• [Given records]

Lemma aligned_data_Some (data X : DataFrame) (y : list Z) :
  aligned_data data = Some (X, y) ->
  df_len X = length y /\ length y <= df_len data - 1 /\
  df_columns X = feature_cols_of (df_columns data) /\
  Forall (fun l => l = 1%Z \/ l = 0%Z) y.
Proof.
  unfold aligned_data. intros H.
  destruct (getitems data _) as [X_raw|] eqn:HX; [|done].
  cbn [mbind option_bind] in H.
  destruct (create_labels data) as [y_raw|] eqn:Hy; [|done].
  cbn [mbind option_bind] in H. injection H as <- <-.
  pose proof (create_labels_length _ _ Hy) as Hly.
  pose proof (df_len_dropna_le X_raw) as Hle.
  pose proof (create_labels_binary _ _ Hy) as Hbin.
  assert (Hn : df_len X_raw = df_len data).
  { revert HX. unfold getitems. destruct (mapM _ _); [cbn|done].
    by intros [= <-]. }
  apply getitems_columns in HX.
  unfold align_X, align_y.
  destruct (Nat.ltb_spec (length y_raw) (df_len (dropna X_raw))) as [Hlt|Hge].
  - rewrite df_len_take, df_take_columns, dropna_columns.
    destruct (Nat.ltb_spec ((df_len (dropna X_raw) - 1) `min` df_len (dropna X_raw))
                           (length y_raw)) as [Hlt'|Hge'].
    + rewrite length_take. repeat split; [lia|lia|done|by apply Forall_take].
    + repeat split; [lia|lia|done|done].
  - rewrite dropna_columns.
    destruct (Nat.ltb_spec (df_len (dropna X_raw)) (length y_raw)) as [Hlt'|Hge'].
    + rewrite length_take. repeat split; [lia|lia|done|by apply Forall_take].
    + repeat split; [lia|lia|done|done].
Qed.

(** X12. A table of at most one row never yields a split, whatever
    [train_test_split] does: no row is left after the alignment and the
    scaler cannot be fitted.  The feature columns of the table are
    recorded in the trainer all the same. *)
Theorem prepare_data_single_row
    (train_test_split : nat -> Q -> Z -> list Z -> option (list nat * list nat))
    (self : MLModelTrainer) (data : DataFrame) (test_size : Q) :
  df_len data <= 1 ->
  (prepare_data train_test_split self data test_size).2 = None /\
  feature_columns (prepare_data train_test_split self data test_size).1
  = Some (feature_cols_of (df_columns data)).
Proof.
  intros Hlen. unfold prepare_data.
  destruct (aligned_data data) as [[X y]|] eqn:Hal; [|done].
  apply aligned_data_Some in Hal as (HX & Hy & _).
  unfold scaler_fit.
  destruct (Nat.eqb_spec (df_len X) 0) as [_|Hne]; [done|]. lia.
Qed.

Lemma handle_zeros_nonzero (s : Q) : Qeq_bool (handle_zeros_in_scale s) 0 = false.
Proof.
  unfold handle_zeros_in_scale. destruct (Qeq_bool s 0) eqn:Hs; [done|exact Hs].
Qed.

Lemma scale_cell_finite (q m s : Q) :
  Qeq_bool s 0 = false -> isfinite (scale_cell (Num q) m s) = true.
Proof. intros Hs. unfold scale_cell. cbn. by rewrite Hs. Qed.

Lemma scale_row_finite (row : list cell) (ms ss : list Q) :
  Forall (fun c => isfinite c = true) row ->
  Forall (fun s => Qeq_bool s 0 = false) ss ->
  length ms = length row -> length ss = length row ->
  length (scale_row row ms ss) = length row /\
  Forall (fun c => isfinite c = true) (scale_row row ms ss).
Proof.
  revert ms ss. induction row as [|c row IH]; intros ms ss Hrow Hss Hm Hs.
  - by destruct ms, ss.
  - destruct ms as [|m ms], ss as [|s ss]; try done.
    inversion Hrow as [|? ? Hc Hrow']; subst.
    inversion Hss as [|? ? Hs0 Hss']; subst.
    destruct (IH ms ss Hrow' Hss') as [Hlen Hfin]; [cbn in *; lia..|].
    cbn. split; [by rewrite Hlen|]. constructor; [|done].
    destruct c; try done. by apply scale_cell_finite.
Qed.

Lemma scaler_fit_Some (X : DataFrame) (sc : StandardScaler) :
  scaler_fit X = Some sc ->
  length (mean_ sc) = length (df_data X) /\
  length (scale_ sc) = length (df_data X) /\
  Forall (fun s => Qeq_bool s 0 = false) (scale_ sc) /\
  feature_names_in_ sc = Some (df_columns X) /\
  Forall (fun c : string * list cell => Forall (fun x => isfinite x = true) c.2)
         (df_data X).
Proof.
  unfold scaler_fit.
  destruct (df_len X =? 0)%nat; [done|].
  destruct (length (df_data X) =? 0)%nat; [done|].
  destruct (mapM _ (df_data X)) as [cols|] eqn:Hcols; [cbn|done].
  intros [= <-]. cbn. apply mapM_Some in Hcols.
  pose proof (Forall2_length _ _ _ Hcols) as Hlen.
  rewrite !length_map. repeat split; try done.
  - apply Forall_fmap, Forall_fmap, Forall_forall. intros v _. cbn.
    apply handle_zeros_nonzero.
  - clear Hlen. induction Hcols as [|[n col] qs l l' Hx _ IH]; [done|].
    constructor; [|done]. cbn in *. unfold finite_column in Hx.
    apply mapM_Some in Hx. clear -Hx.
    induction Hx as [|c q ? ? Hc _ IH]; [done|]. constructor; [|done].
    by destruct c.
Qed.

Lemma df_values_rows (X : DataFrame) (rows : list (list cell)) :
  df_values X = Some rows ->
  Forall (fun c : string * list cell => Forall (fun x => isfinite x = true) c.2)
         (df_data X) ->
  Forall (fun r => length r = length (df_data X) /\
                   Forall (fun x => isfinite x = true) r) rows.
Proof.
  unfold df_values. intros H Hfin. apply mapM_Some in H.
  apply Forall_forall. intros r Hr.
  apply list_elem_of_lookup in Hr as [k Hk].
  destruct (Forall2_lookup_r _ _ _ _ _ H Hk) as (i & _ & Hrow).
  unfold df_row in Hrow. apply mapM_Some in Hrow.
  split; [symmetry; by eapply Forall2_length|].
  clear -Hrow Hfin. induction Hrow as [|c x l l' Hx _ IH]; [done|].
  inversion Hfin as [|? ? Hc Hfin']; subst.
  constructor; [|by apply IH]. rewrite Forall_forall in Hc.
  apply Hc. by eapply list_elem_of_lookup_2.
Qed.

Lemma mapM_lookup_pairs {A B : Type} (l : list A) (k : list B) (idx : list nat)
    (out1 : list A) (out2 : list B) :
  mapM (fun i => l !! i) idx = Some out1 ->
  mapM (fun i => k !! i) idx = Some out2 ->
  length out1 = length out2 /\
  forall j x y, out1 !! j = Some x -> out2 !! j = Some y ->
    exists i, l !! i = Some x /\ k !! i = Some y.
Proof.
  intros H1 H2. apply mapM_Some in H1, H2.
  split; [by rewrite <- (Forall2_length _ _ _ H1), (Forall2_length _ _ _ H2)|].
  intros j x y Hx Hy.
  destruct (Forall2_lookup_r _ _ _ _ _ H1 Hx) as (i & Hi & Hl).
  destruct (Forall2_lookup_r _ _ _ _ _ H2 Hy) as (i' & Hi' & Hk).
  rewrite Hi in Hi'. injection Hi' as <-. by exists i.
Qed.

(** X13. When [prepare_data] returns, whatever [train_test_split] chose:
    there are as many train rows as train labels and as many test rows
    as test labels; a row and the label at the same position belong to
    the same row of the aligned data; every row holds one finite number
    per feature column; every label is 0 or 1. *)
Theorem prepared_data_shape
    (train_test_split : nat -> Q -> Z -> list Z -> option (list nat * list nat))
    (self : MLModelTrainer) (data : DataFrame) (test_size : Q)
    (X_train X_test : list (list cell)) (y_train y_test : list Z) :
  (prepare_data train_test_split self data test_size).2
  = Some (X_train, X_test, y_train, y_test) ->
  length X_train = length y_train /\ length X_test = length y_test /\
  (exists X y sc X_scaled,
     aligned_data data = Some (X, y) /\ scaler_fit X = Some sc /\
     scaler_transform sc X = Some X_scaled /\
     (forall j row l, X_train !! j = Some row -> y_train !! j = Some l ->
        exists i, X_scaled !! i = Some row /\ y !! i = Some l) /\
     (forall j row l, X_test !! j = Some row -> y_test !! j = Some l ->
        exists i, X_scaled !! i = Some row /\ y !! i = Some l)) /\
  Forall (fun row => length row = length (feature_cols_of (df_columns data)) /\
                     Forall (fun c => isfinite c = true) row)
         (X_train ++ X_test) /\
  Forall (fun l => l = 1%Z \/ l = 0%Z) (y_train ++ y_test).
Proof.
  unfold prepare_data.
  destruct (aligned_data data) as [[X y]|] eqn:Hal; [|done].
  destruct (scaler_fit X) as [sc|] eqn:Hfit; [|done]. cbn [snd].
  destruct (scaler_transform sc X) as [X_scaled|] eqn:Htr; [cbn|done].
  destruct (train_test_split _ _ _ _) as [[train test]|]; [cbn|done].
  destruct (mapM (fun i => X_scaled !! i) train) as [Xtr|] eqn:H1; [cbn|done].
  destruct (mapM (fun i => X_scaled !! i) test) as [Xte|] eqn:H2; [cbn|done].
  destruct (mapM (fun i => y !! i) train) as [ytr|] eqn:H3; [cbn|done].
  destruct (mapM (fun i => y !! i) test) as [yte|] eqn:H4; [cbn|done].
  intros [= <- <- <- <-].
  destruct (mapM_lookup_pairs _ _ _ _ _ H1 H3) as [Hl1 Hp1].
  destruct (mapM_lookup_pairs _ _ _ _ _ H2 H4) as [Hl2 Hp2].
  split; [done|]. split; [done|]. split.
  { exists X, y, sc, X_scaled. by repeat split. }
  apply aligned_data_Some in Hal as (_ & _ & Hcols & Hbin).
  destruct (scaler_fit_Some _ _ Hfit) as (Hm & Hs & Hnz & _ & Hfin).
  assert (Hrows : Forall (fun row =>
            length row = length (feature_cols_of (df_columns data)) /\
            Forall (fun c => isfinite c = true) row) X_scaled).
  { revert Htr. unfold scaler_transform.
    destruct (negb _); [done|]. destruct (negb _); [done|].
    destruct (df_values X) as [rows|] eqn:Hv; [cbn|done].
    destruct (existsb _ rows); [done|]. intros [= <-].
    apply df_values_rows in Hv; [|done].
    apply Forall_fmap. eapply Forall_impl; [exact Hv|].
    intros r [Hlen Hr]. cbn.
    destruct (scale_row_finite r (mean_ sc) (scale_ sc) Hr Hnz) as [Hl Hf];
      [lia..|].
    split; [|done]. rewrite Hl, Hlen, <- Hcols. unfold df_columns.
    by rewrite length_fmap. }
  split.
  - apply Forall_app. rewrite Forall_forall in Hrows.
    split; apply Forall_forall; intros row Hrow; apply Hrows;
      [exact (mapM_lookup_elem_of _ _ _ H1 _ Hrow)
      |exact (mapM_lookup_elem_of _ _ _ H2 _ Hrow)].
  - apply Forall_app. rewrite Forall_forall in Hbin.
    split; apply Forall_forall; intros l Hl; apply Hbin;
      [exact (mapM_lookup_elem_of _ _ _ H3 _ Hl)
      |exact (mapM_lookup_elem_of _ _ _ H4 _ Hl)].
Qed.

--

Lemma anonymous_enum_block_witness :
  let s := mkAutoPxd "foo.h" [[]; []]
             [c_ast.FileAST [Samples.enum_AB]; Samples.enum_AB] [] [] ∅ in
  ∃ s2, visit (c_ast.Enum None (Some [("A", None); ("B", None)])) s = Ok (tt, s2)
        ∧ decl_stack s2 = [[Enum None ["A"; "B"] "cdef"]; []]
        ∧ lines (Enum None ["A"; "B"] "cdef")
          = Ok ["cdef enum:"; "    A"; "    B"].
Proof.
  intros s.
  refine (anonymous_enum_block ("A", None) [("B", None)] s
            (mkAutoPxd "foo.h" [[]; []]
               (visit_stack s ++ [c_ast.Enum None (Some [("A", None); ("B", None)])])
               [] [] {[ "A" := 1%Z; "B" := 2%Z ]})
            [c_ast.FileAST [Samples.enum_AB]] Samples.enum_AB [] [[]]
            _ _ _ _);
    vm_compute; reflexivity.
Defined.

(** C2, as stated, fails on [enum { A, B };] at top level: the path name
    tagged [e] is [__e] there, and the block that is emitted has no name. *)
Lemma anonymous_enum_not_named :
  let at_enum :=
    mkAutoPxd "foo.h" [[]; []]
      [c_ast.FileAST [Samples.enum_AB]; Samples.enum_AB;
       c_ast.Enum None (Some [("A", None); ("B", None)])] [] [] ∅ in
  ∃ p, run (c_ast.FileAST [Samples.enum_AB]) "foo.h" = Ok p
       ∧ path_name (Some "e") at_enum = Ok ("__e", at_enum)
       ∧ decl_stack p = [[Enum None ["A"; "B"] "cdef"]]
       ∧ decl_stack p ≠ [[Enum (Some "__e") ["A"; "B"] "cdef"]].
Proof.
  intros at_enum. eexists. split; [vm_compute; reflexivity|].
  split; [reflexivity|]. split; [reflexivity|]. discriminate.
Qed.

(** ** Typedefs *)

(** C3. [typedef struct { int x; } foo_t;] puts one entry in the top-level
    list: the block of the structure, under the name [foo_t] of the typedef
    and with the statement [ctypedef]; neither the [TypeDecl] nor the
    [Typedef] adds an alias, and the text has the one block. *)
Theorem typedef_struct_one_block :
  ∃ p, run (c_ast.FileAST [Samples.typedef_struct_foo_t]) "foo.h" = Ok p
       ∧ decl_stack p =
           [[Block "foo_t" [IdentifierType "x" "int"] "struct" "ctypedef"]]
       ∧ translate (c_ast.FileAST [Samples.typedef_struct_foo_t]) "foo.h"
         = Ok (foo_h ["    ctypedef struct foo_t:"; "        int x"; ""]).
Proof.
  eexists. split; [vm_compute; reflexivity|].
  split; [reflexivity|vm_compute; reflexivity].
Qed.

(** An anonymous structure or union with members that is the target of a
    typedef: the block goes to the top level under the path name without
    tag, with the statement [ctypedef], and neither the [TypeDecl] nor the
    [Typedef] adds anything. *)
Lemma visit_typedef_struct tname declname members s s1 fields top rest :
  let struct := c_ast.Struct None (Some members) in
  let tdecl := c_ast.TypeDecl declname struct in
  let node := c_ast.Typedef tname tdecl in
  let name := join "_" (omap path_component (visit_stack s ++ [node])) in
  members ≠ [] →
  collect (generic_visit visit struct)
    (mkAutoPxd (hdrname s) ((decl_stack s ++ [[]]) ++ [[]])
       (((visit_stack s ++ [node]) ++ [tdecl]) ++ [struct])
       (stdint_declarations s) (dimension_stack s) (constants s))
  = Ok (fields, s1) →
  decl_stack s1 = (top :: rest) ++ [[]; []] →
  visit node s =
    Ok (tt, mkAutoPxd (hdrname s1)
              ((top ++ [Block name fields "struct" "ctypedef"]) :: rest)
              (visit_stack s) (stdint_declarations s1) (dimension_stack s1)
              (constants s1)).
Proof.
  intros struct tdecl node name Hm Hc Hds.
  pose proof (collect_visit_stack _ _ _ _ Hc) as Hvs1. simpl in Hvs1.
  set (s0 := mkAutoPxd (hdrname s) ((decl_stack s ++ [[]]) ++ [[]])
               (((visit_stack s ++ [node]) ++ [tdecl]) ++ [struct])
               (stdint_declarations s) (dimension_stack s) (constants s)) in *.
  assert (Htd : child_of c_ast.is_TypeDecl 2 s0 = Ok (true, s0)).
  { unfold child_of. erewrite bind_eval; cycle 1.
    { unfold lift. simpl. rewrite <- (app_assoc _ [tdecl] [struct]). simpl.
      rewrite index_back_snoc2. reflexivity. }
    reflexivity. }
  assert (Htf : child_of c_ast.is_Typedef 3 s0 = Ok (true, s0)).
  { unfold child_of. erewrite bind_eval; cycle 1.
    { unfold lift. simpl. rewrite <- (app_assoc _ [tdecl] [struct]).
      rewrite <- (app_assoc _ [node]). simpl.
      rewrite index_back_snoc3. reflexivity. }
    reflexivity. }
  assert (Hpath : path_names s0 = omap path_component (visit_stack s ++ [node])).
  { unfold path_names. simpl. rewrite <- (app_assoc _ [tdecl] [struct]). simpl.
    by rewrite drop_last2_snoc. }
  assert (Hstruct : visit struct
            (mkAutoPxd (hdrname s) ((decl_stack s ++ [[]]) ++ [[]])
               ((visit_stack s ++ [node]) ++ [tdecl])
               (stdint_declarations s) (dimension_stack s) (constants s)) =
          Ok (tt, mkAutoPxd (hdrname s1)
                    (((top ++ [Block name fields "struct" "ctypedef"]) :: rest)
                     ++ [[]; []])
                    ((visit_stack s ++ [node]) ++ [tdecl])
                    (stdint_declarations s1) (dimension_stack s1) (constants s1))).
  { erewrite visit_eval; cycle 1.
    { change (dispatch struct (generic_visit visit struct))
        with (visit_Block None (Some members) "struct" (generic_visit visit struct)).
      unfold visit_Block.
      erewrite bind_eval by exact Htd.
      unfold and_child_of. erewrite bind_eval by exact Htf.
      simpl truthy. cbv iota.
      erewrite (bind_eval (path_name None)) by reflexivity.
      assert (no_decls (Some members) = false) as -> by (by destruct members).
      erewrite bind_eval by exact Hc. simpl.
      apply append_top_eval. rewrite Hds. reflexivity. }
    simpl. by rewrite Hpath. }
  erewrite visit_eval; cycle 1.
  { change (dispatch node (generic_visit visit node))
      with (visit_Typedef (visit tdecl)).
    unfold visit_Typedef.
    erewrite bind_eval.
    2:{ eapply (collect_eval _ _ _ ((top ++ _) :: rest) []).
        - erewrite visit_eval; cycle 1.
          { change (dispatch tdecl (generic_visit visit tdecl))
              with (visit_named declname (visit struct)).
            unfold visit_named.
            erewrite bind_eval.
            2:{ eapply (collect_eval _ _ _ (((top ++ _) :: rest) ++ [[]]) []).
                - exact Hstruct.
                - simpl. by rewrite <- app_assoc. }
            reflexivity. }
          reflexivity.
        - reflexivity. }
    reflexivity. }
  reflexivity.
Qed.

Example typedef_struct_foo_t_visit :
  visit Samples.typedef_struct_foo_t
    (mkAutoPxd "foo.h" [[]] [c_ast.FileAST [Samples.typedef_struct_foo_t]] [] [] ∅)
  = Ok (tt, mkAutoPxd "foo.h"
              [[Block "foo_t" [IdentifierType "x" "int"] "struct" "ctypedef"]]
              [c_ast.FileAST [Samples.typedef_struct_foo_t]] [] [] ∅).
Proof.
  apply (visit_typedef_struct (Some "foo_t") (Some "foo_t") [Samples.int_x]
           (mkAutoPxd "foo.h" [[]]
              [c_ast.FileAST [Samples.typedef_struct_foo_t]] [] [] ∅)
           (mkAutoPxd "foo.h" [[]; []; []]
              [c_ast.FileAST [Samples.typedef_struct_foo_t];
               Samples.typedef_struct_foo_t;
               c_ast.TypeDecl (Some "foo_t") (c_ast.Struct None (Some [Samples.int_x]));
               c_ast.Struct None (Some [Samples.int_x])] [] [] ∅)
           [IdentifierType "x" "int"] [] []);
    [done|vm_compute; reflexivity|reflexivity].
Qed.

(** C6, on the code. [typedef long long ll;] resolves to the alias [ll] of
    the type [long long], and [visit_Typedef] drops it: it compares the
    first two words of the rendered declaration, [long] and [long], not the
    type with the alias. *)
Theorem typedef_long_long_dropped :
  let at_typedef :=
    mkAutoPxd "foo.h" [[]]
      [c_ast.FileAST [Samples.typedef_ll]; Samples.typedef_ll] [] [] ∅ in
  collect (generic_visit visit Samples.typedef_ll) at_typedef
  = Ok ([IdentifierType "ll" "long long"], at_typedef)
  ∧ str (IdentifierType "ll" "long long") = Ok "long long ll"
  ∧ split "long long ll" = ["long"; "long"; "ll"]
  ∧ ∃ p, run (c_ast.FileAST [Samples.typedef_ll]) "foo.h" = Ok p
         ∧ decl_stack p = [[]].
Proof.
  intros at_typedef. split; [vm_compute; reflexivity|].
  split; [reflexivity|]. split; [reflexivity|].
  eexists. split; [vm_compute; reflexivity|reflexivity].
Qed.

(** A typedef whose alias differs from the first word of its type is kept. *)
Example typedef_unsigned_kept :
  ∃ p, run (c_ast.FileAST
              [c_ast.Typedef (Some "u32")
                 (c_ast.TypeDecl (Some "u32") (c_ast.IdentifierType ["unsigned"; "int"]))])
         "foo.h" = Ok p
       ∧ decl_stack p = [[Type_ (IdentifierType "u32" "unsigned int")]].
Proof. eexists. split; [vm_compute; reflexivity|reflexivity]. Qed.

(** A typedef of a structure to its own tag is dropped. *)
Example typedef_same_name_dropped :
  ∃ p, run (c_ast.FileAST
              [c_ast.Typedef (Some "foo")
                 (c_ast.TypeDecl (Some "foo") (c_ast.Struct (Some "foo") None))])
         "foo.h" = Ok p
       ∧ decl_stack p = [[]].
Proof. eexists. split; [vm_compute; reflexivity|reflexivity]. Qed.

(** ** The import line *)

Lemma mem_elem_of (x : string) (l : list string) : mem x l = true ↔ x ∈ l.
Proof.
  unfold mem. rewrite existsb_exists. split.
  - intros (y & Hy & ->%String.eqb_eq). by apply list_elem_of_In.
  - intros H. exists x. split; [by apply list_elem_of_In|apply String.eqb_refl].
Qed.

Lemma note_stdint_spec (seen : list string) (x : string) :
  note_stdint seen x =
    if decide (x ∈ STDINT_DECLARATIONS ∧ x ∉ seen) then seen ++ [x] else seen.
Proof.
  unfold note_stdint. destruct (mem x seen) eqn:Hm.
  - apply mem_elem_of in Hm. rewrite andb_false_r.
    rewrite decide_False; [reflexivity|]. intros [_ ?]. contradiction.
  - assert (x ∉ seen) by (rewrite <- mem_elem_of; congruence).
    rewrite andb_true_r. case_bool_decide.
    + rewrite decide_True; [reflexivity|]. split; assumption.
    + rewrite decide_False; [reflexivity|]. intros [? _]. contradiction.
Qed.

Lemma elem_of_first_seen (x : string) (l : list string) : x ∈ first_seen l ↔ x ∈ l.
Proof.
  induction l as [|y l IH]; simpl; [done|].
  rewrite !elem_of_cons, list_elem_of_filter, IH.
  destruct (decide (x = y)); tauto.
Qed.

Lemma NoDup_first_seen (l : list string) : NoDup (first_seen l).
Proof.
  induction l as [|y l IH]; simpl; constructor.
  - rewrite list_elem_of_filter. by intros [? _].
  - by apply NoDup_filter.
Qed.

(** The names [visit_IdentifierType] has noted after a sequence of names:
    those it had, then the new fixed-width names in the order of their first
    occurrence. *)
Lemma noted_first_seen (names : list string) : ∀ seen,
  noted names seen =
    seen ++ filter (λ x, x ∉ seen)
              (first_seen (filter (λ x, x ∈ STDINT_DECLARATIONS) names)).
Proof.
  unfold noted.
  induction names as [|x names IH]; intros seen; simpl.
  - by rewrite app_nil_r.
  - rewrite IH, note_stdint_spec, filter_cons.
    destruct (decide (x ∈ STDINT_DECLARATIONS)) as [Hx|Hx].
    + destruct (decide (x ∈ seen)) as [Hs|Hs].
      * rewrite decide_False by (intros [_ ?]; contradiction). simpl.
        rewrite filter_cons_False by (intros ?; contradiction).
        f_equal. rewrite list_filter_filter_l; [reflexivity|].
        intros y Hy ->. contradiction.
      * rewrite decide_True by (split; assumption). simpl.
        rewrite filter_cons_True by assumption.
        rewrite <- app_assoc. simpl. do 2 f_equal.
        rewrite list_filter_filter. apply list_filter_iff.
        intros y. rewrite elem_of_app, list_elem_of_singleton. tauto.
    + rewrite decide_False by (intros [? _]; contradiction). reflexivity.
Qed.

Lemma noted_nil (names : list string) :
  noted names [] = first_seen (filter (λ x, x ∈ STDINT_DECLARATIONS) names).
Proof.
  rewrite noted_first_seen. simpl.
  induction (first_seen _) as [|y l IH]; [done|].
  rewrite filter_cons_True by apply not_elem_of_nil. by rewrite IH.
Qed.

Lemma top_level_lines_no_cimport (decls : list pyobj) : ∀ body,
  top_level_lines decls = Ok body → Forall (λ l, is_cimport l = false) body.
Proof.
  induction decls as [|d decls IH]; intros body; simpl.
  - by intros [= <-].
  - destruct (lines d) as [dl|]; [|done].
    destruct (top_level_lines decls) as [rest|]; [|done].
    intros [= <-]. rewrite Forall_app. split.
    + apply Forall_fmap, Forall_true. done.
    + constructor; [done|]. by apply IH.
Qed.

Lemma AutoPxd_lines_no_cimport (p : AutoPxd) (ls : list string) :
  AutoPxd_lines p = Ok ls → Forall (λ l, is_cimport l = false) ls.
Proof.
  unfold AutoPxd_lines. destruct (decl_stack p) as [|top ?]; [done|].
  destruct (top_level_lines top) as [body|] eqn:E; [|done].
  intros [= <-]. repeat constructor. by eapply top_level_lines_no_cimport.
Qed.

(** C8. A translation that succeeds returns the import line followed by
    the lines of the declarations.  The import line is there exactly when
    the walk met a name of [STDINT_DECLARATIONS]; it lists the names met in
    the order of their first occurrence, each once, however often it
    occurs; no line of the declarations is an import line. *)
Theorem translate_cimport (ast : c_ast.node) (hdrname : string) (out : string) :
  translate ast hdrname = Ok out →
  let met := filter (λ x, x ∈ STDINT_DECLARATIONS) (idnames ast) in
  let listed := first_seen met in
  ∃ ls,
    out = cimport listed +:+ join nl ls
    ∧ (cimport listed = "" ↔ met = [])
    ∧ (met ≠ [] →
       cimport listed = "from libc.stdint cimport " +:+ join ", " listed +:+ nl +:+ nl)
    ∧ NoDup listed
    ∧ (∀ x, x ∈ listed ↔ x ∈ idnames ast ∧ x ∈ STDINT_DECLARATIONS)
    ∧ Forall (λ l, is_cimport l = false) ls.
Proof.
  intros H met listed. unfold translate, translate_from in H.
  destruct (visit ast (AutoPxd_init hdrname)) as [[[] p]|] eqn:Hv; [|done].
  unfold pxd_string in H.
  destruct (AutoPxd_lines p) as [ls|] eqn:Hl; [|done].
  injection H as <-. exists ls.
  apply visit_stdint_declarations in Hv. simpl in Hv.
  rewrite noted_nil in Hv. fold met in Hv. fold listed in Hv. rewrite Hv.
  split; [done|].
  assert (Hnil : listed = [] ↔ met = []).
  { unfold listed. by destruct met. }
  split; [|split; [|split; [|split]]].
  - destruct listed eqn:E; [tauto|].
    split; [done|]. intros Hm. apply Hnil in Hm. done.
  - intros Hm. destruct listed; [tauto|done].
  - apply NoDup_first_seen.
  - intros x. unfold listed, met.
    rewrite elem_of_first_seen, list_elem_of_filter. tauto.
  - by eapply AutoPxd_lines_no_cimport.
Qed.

• [Directions for this task] Look above for the line with "apply mapM_Some in Hx. clear -Hx." and the line with "Forall (fun r =>". Write out those two lines and all the lines between them, exactly, and no others.

• [Result for this exercise]
    apply mapM_Some in Hx. clear -Hx.
    induction Hx as [|c q ? ? Hc _ IH]; [done|]. constructor; [|done].
    by destruct c.
Qed.

Lemma df_values_rows (X : DataFrame) (rows : list (list cell)) :
  df_values X = Some rows ->
  Forall (fun c : string * list cell => Forall (fun x => isfinite x = true) c.2)
         (df_data X) ->
  Forall (fun r => length r = length (df_data X) /\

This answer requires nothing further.